Costa Rica recibió la tarde de este viernes a un tercer grupo de 28 personas deportadas por Estados Unidos: 25 extranjeros y 3 costarricenses.
Esos migrantes llegaron al aeropuerto internacional Juan Santamaría, según informó la Dirección General de Migración y Extranjería.
El pasado 11 de abril, el país recibió a otras 25 personas provenientes de ese mismo país. El 17 de abril recibió a 30 personas, entre ellos, ocho costarricenses.
Estos envíos forman parte del memorando de entendimiento firmado a finales de marzo por el presidente Rodrigo Chaves con Kristi Noem, enviada especial de Estados Unidos para el Escudo de las Américas.
Se trata de un memorando de entendimiento bilateral sobre flujos migratorios, para trasladar a personas extranjeras que no son estadounidenses y que están ilegales en ese país.

Nacionalidades
En este segundo vuelo, hay personas de diez nacionalidades distintas:
- Honduras: cuatro hombres y una mujer
- Guatemala: cuatro hombres y una mujer
- Brasil: dos mujeres y dos hombres
- China: tres hombres
- India: tres hombres
- Rusia, Uzbekistán, Turquía y Bolivia: un hombre por cada uno de esos países
- Rumania: una mujer, quien es la madre del menor de edad que llegó la semana anterior junto con el padre
Según Migración, actualmente, de las 47 personas recibidas en días anteriores, 18 participan en el programa de retorno voluntario asistido. Estas se distribuyen así: una de Albania, dos de Brasil, ocho de Guatemala, dos de Honduras, dos de India, una de Irlanda y dos de Marruecos.
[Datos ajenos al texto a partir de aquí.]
Definition normalizeWaylog (root : raw_object) (now : Time) : NormalizeError + Signal :=
  let src := if String.eqb (getString root "source") "" then "waylog" else getString root "source" in
  finalize src (getString root "service") (getString root "env") (severityFromString (getString root "severity"))
    (getString root "reason") (getString root "message") (getTime root "timestamp" now) (baseMeta root src).

Definition normalizeAlertmanager (root : raw_object) (now : Time) : NormalizeError + Signal :=
  let alert := firstObject root "alerts" in
  let labels := objectField alert "labels" in
  let annotations := objectField alert "annotations" in
  let meta := raw_source "alertmanager" in
  let meta := put meta "alert_id" (firstString alert labels ["fingerprint"; "alertname"]) in
  let meta := put meta "fingerprint" (firstString alert labels ["fingerprint"]) in
  let meta := put meta "provider_url" (firstString alert annotations ["generatorURL"; "runbook_url"]) in
  let meta := put meta "error_code" (stringMapField labels "error_code") in
  let reason := firstNonEmpty [stringMapField annotations "summary"; stringMapField annotations "description"; stringMapField labels "alertname"] in
  finalize "alertmanager" (stringMapField labels "service") (stringMapField labels "env")
    (severityFromString (stringMapField labels "severity")) reason (stringMapField annotations "description") (timeField alert "startsAt" now) meta.

Definition normalizeGrafana (root : raw_object) (now : Time) : NormalizeError + Signal :=
  let alert := firstObject root "alerts" in
  let labels := objectField alert "labels" in
  let annotations := objectField alert "annotations" in
  let alert := if (size alert =? 0)%nat then root else alert in
  let meta := raw_source "grafana" in
  let meta := put meta "alert_id" (firstNonEmpty [getString root "ruleUID"; getString root "ruleId"; stringMapField labels "alertname"]) in
  let meta := put meta "fingerprint" (stringMapField alert "fingerprint") in
  let meta := put meta "provider_url" (firstString alert root ["dashboardURL"; "panelURL"; "generatorURL"; "ruleUrl"]) in
  let meta := put meta "error_code" (firstNonEmpty [stringMapField labels "error_code"; getString root "error_code"]) in
  let reason := firstNonEmpty [stringMapField annotations "summary"; getString root "title"; getString root "ruleName"; stringMapField labels "alertname"] in
  finalize "grafana" (firstNonEmpty [stringMapField labels "service"; getString root "service"])
    (firstNonEmpty [stringMapField labels "env"; getString root "env"])
    (severityFromString (firstNonEmpty [stringMapField labels "severity"; getString root "state"])) reason
    (stringMapField annotations "description") (timeField alert "startsAt" now) meta.

Definition normalizePagerDuty (root : raw_object) (now : Time) : NormalizeError + Signal :=
  let msg := firstObject root "messages" in
  let event := objectField msg "event" in
  let data := objectField event "data" in
  let data := if (size data =? 0)%nat then objectField root "incident" else data in
  let serviceObj := objectField data "service" in
  let meta := raw_source "pagerduty" in
  let meta := put meta "alert_id" (firstNonEmpty [stringMapField data "id"; stringMapField event "id"]) in
  let meta := put meta "provider_url" (stringMapField data "html_url") in
  let meta := put meta "error_code" (stringMapField data "error_code") in
  let meta := put meta "incident_id" (stringMapField data "incident_id") in
  let reason := firstNonEmpty [stringMapField data "title"; stringMapField data "summary"; stringMapField event "event_type"] in
  finalize "pagerduty" (firstNonEmpty [stringMapField data "service"; stringMapField serviceObj "summary"]) (stringMapField data "env")
    (severityFromString (firstNonEmpty [stringMapField data "urgency"; stringMapField data "severity"])) reason
    (stringMapField data "description") (timeField data "created_at" now) meta.

Definition isGrafanaAlertmanagerPayload (root : raw_object) : bool :=
  has root "orgId" || has root "orgID" ||
  let alert := firstObject root "alerts" in
  has alert "dashboardURL" || has alert "panelURL" || has alert "ruleURL" ||
  negb (String.eqb (stringMapField (objectField alert "labels") "grafana_folder") "") ||
  negb (String.eqb (stringMapField (objectField alert "annotations") "__dashboardUid__") "") ||
  negb (String.eqb (stringMapField (objectField alert "annotations") "__panelId__") "").

Definition Normalize (body : string) (now : Time) : NormalizeError + Signal :=
  match UnmarshalObject body with
  | None => inl InvalidJSON
  | Some root =>
    let source := getString root "source" in
    if negb (String.eqb source "") && negb (String.eqb source "waylog") then normalizeWaylog root now
    else if has root "ruleId" || has root "ruleUID" || has root "evalMatches" || isGrafanaAlertmanagerPayload root then normalizeGrafana root now
    else if has root "source" || has root "alert_id" then normalizeWaylog root now
    else if has root "alerts" && (has root "receiver" || has root "commonLabels") then normalizeAlertmanager root now
    else if has root "messages" || has root "event" then normalizePagerDuty root now
    else inl UnsupportedAlert
  end.
End Payload.

(** ** The incident an alert matches *)

Record MatchResult := mkMatchResult { mr_IncidentID : option string; mr_Strategy : string }.

(** The incident engine, as the handler sees it ([None] is an error), and the reader. *)
Record IncidentSource := mkIncidentSource { src_Active : option (list Incident); src_Get : string -> option Incident }.
Definition TraceResolver : Type := string -> option StoryResponse.

Definition NewHandler_window (matchWindow : Duration) : Duration := clamp_window matchWindow.

Definition active_candidate (env service errorCode : string) (ts : Time) (matchWindow : Duration) (inc : Incident) : bool :=
  String.eqb (inc_Status inc) StatusActive &&
  negb (negb (String.eqb env "") && negb (String.eqb (inc_Env inc) "") && negb (String.eqb (inc_Env inc) env)) &&
  (String.eqb (ef_Service (inc_ErrorFamily inc)) service && String.eqb (ef_ErrorCode (inc_ErrorFamily inc)) errorCode) &&
  (IsZero ts || negb (Before ts (TimeAdd (inc_StartedAt inc) (- matchWindow)) || After ts (TimeAdd (inc_UpdatedAt inc) matchWindow))).

Definition findActive (incs : IncidentSource) (matchWindow : Duration) (env service errorCode : string) (ts : Time) : option Incident :=
  rows ← src_Active incs; List.find (active_candidate env service errorCode ts matchWindow) rows.

Definition Match (incidents : option IncidentSource) (traces : option TraceResolver) (matchWindow : Duration) (sig : Signal) : MatchResult :=
  match incidents with
  | None => mkMatchResult None "none"
  | Some incs =>
    let meta key := signalMetaString (sig_Metadata sig) key in
    let by_id := if String.eqb (meta "incident_id") "" then None else src_Get incs (meta "incident_id") in
    match by_id with
    | Some inc => mkMatchResult (Some (inc_IncidentID inc)) "incident_id"
    | None =>
      let by_trace :=
        match traces with
        | Some story_of =>
          if String.eqb (meta "trace_id") "" then None else
          story ← story_of (meta "trace_id"); a ← sr_Anchor story;
          findActive incs matchWindow (sig_Env sig) (sr_Service story) (sa_ErrorCode a) (sig_Timestamp sig)
        | None => None
        end in
      match by_trace with
      | Some inc => mkMatchResult (Some (inc_IncidentID inc)) "trace_id"
      | None =>
        let by_family := if String.eqb (meta "error_code") "" then None
                         else findActive incs matchWindow (sig_Env sig) (sig_Service sig) (meta "error_code") (sig_Timestamp sig) in
        match by_family with
        | Some inc => mkMatchResult (Some (inc_IncidentID inc)) "family"
        | None => mkMatchResult None "none"
        end
      end
    end
  end.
Las otras 29 personas se encuentran en distintas situaciones: 12 no desean regresar a su país de origen; ocho requieren más información antes de tomar una decisión; dos expresaron su intención de retornar, pero aún no han iniciado el trámite; cinco desean regresar, aunque no bajo el procedimiento de la Organización Internacional para las Migraciones (OIM); y dos desistieron de las opciones disponibles.
Según las autoridades migratorias, todas estas personas se les aplican consultas en los sistemas del Poder Judicial, Interpol y otras instancias internacionales, con el fin de verificar que no representen un riesgo para la sociedad costarricense.